Vera To Jack It In?

VeraSun Energy Corp. said late Thursday that it has retained Morgan Stanley to help it "evaluate strategic alternatives."

VeraSun shares plunged to $1.33, an all-time low, and lost nearly three-quarters of their value Wednesday after the company began a public offering of 20 million shares and said it expects to post a third-quarter loss between $63 million and $103 million. The stock had traded as high as $17.75 in December.

The company late Thursday abandoned the stock offering, which comes as little surprise considering the sharp share price drop.
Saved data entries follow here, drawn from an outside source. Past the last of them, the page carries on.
(* ===================================================================== *)
(** ** Properties of the generated functions                              *)
(* ===================================================================== *)

Import Base Repo.

(** *** Environments *)

Lemma lookup_all_skip (x : string) (v : val) (xs : list string) (rho : env) :
  existsb (String.eqb x) xs = false ->
  lookup_all xs ((x, v) :: rho) = lookup_all xs rho.
Proof.
  induction xs as [|y ys IH]; simpl; intros H; [reflexivity|].
  apply orb_false_elim in H as [Hxy Hys].
  rewrite String.eqb_sym, Hxy, (IH Hys). reflexivity.
Qed.

Lemma bind_then_lookup (ps : list param) :
  forall vs : list val,
    List.length vs = List.length ps ->
    distinct (map snd ps) = true ->
    exists rho, bind_params ps vs = Some rho
                /\ lookup_all (map snd ps) rho = Some vs.
Proof.
  induction ps as [|[t x] ps IH]; intros [|v vs] Hlen Hd;
    try discriminate Hlen.
  - exists []. split; reflexivity.
  - simpl in Hd. apply andb_prop in Hd as [Hx Hd].
    apply negb_true_iff in Hx.
    injection Hlen as Hlen.
    destruct (IH vs Hlen Hd) as (rho & Hb & Hl).
    exists ((x, v) :: rho). simpl. rewrite Hb. split; [reflexivity|].
    rewrite String.eqb_refl, (lookup_all_skip _ _ _ _ Hx), Hl.
    reflexivity.
Qed.

Lemma same_names_eq (xs ys : list string) :
  same_names xs ys = true -> xs = ys.
Proof.
  unfold same_names. destruct (list_eq_dec string_dec xs ys); congruence.
Qed.

(** Every line of either file passes on exactly the parameters it declares. *)
Lemma lines_forward_params (f : source_file) (i : invocation) :
  In i (invocations_of f) -> forwards_params i = true.
Proof.
  destruct f; simpl; intros H;
    repeat (destruct H as [<- | H]; [reflexivity|]); contradiction.
Qed.

Section Adapter.

Context {L : Library}.

(** The body of a generated function, run in an environment where the
    identifiers of the call expression are bound to [vs]: whatever the
    frame held on entry, the body ends normally, [ret] holds the value
    it returns, and the library was entered once. *)
Lemma body_run (f : source_file) (i : invocation) (rho : env)
    (vs : list val) (fr : frame) :
  lookup_all (call_args (call i)) rho = Some vs ->
  fn_body (expand_in f i) rho fr =
    let r := fz_call (callee (call i)) vs (lib_state (mach fr)) in
    (Done (value_of i (fst r)),
     {| ret := Some (value_of i (fst r));
        mach := after_call (mach fr) (callee (call i)) vs (snd r) |}).
Proof.
  intros Hl.
  destruct f; unfold expand_in, MupdfWrapper.expand, Mupdf.expand,
    MupdfWrapper.WRAP, Mupdf.WRAP; simpl fn_body;
    unfold bind, declare_ret, fz_try_catch, eval_call, call_library,
      assign_ret, return_ret; rewrite Hl; simpl;
    destruct (fz_call (callee (call i)) vs (lib_state (mach fr)))
      as [[v|e] w']; reflexivity.
Qed.

(** Binding the arguments of a well-formed call succeeds, and the call
    expression then evaluates to those same arguments, in order. *)
Lemma args_reach_call (f : source_file) (i : invocation) (ctx : val)
    (args : list val) :
  forwards_params i = true ->
  List.length args = List.length (va_args i) ->
  exists rho,
    bind_params (fn_params (expand_in f i)) (ctx :: args) = Some rho
    /\ lookup_all (call_args (call i)) rho = Some (ctx :: args).
Proof.
  intros Hf Hlen.
  apply andb_prop in Hf as [Hsame Hd]. apply same_names_eq in Hsame.
  destruct (bind_then_lookup ((Tptr fz_context, "ctx"%string) :: va_args i)
              (ctx :: args)) as (rho & Hb & Hl).
  { simpl. now rewrite Hlen. }
  { exact Hd. }
  exists rho. split.
  - destruct f; exact Hb.
  - rewrite Hsame. exact Hl.
Qed.
(** The loop over [Object.entries(props)]: the lines pushed, in order. *)
Fixpoint property_lines (es : list (jsstring * value)) : completion (list jsstring) :=
  match es with
  | [] => Normal []
  | entry :: rest =>
      if shown_in_tooltip entry
      then line ← tooltip_line entry;
           lines ← property_lines rest;
           Normal (line :: lines)
      else property_lines rest
  end.

Definition tooltip_lines (node : value) : completion (list jsstring) :=
  label ← primary_label node;
  props ← get node (str "properties");
  header ← ToString label;
  es ← entries props;
  lines ← property_lines es;
  Normal ((str "<b>" ++ header ++ str "</b>") :: lines).

Definition formatNodeTooltip (node : value) : completion jsstring :=
  lines ← tooltip_lines node;
  Normal (join_br lines).

(** The callback of [nodes.map]. *)
Definition visNode (node : value) (_ : nat) : completion vis_node :=
  label ← primary_label node;
  key ← ToString label;
  let color := map_or_default colorMap key in
  let shape := map_or_default shapeMap key in
  props ← get node (str "properties");
  name_prop ← get props (str "name");
  let name := or_else name_prop (VStr (str "Unknown")) in
  node_id ← get node (str "id");
  tooltip ← formatNodeTooltip node;
  match color, shape with
  | Some color, Some shape =>
      Normal {| id := node_id;
                label := name;
                title := tooltip;
                color := {| background := color;
                            border := darkenColor color;
                            highlight_background := color;
                            highlight_border := darkenColor color |};
                shape := shape;
                font_color := str "#ffffff";
                font_size := 14;
                font_face := str "Arial";
                borderWidth := 2;
                borderWidthSelected := 3 |}
  | _, _ => Throw TypeError  (* darkenColor: [color.replace] is not a function *)
  end.
Lemma pawn_moves_shape (b : Board) (p : Piece) (c0 r0 : Z) (ms : list string) :
  0 <= c0 < 8 ->
  coord_to_index (position p) = Ok (c0, r0) ->
  pawn_valid_moves b p = Ok ms ->
  let dir := pawn_direction (color p) in
  forall x,
    In x ms <->
    (0 <= r0 - dir < 8 /\ index_to_coord c0 (r0 - dir) = Ok x /\ b !! x = None) \/
    (0 <= r0 - dir < 8 /\ init_move p = Some true /\ 0 <= r0 - 2 * dir < 8 /\
     index_to_coord c0 (r0 - 2 * dir) = Ok x /\ b !! x = None) \/
    (exists d, (d = -1 \/ d = 1) /\ 0 <= c0 + d < 8 /\
               index_to_coord (c0 + d) (r0 - dir) = Ok x /\
               exists q, b !! x = Some q /\ color q <> color p).
Proof.
  intros Hc0 Hc E dir x.
  unfold pawn_valid_moves in E. rewrite Hc in E. cbn [rbind] in E.
  fold (pawn_direction (color p)) in E. fold dir in E.
  match type of E with
  | rbind ?fw _ = _ => destruct fw as [vm1| |] eqn:Efw; try discriminate
  end.
  cbn [rbind] in E.
  assert (forall row s, index_to_coord c0 row = Ok s ->
            (is_square_open b s = true /\ b !! s = None) \/
            (is_square_open b s = false /\ b !! s <> None)) as Hopen.
  { intros row s Es.
    pose proof (is_square_open_name b c0 row s Hc0 Es) as [H1 H2].
    destruct (is_square_open b s); [left|right]; split; auto.
    intros Hn. apply H2 in Hn. discriminate. }
  assert (forall y,
    In y vm1 <->
    (0 <= r0 - dir < 8 /\ index_to_coord c0 (r0 - dir) = Ok y /\ b !! y = None) \/
    (0 <= r0 - dir < 8 /\ init_move p = Some true /\ 0 <= r0 - 2 * dir < 8 /\
     index_to_coord c0 (r0 - 2 * dir) = Ok y /\ b !! y = None)) as Hfw.
  { intros y.
    destruct ((r0 - dir <? 8) && (0 <=? r0 - dir)) eqn:E1.
    2:{ injection Efw as <-. apply andb_false_iff in E1.
        split; [intros []|]. intros [H|H]; lia. }
    apply andb_true_iff in E1.
    destruct (index_to_coord c0 (r0 - dir)) as [fwd| |] eqn:Efwd;
      cbn [rbind] in Efw; try discriminate.
    destruct (Hopen _ _ Efwd) as [[Hf Hnf]|[Hf Hnf]]; rewrite Hf in Efw;
      (destruct (init_move p) as [[|]|] eqn:Eflag; cbn [rbind] in Efw;
       try discriminate;
       [destruct ((r0 - 2 * dir <? 8) && (0 <=? r0 - 2 * dir)) eqn:E2;
        [apply andb_true_iff in E2;
         destruct (index_to_coord c0 (r0 - 2 * dir)) as [dbl| |] eqn:Edbl;
         cbn [rbind] in Efw; try discriminate;
         destruct (Hopen _ _ Edbl) as [[Hd Hnd]|[Hd Hnd]]; rewrite Hd in Efw
        |apply andb_false_iff in E2]
       |]);
      injection Efw as <-; cbn [In app];
      (split;
       [intros Hin;
        repeat (destruct Hin as [<-|Hin]); try contradiction;
        first [left; repeat split; (lia || assumption)
              |right; repeat split; (lia || assumption)]
       |intros [(_ & Ey & Hn)|(_ & Hfl & Hb2 & Ey & Hn)];
        try discriminate; try lia;
        injection Ey as <-; try contradiction; tauto]). }
  set (C := fun (d : Z) (y : string) =>
              0 <= c0 + d < 8 /\
              index_to_coord (c0 + d) (r0 - dir) = Ok y /\
              exists q, b !! y = Some q /\ color q <> color p).
  assert (forall d (a a' : list string),
    (if (0 <=? c0 + d) && (c0 + d <? 8)
     then
       cap_pos <- index_to_coord (c0 + d) (r0 - dir);;
       opp <- is_opponent b (PStr cap_pos) (color p);;
       (if opp then Ok (a ++ [cap_pos]) else Ok a)
     else Ok a) = Ok a' ->
    forall y, In y a' <-> In y a \/ C d y) as Hcap.
  { intros d a a' Ha y. unfold C.
    destruct ((0 <=? c0 + d) && (c0 + d <? 8)) eqn:Eb.
    2:{ injection Ha as <-. apply andb_false_iff in Eb.
        split; [auto|]. intros [H|(H & _)]; [exact H|lia]. }
    apply andb_true_iff in Eb.
    destruct (index_to_coord (c0 + d) (r0 - dir)) as [cap| |] eqn:Ecap;
      cbn [rbind] in Ha; try discriminate.
    rewrite is_opponent_str in Ha. cbn [rbind] in Ha.
    rewrite (index_to_coord_lower (c0 + d) (r0 - dir) cap) in Ha
      by (lia || exact Ecap).
    destruct (b !! cap) as [q|] eqn:Eq.
    - destruct (color_eqb (color q) (color p)) eqn:Ecol; cbn [negb] in Ha;
        injection Ha as <-.
      + apply color_eqb_eq in Ecol.
        split; [auto|]. intros [H|(_ & [= <-] & q' & Eq' & Hne)]; [exact H|].
        congruence.
      + rewrite in_app_iff. cbn [In].
        split.
        * intros [H|[<-|[]]]; [now left|right].
          split; [lia|]. split; [reflexivity|]. exists q. split; [exact Eq|].
          intros Hc'. apply color_eqb_eq in Hc'. congruence.
        * intros [H|(_ & [= <-] & _)]; auto.
    - injection Ha as <-.
      split; [auto|]. intros [H|(_ & [= <-] & q' & Eq' & _)]; [exact H|].
      congruence. }
  cbn [for_each] in E.
  match type of E with
  | rbind ?s1 _ = _ => destruct s1 as [a1| |] eqn:E1; try discriminate
  end.
  cbn [rbind] in E.
  match type of E with
  | rbind ?s2 _ = _ => destruct s2 as [a2| |] eqn:E2; try discriminate
  end.
  cbn [rbind] in E. injection E as <-.
  rewrite (Hcap _ _ _ E2 x), (Hcap _ _ _ E1 x), (Hfw x).
  unfold C. split.
  - intros [[[H|H]|H]|H]; auto.
    + right. right. exists (-1). split; [now left|exact H].
    + right. right. exists 1. split; [now right|exact H].
  - intros [H|[H|(d & [-> | ->] & H)]]; auto.
Qed.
VeraSun, founded in 2001, went public in June 2006 amid perfect market conditions. Corn was cheap, gas was expensive and refiners were clamoring for more ethanol to use as a cleaner-burning alternative to the additive MTBE.

It appears that the company locked in much of its corn requirements around $7/bushel, leaving it unable to take advantage of the commodity's recent fall to $5-5.50/bushel, and facing crippling margin calls.

Poet or ADM may be potentail buyers, but any aquisition of VeraSun would give them close to a quarter of the US ethanol market, triggering competition concerns.

Ethanol producers have so far successfully lobbied to keep the current federal mandates and subsidies for renewable fuels. However, agriculture secretary Ed Schafer said last week that the industry needed to become "self sustaining" and wean itself from subsidies.

A removal of the 46c a gallon tax break on ethanol could spell the end of the industry overnight.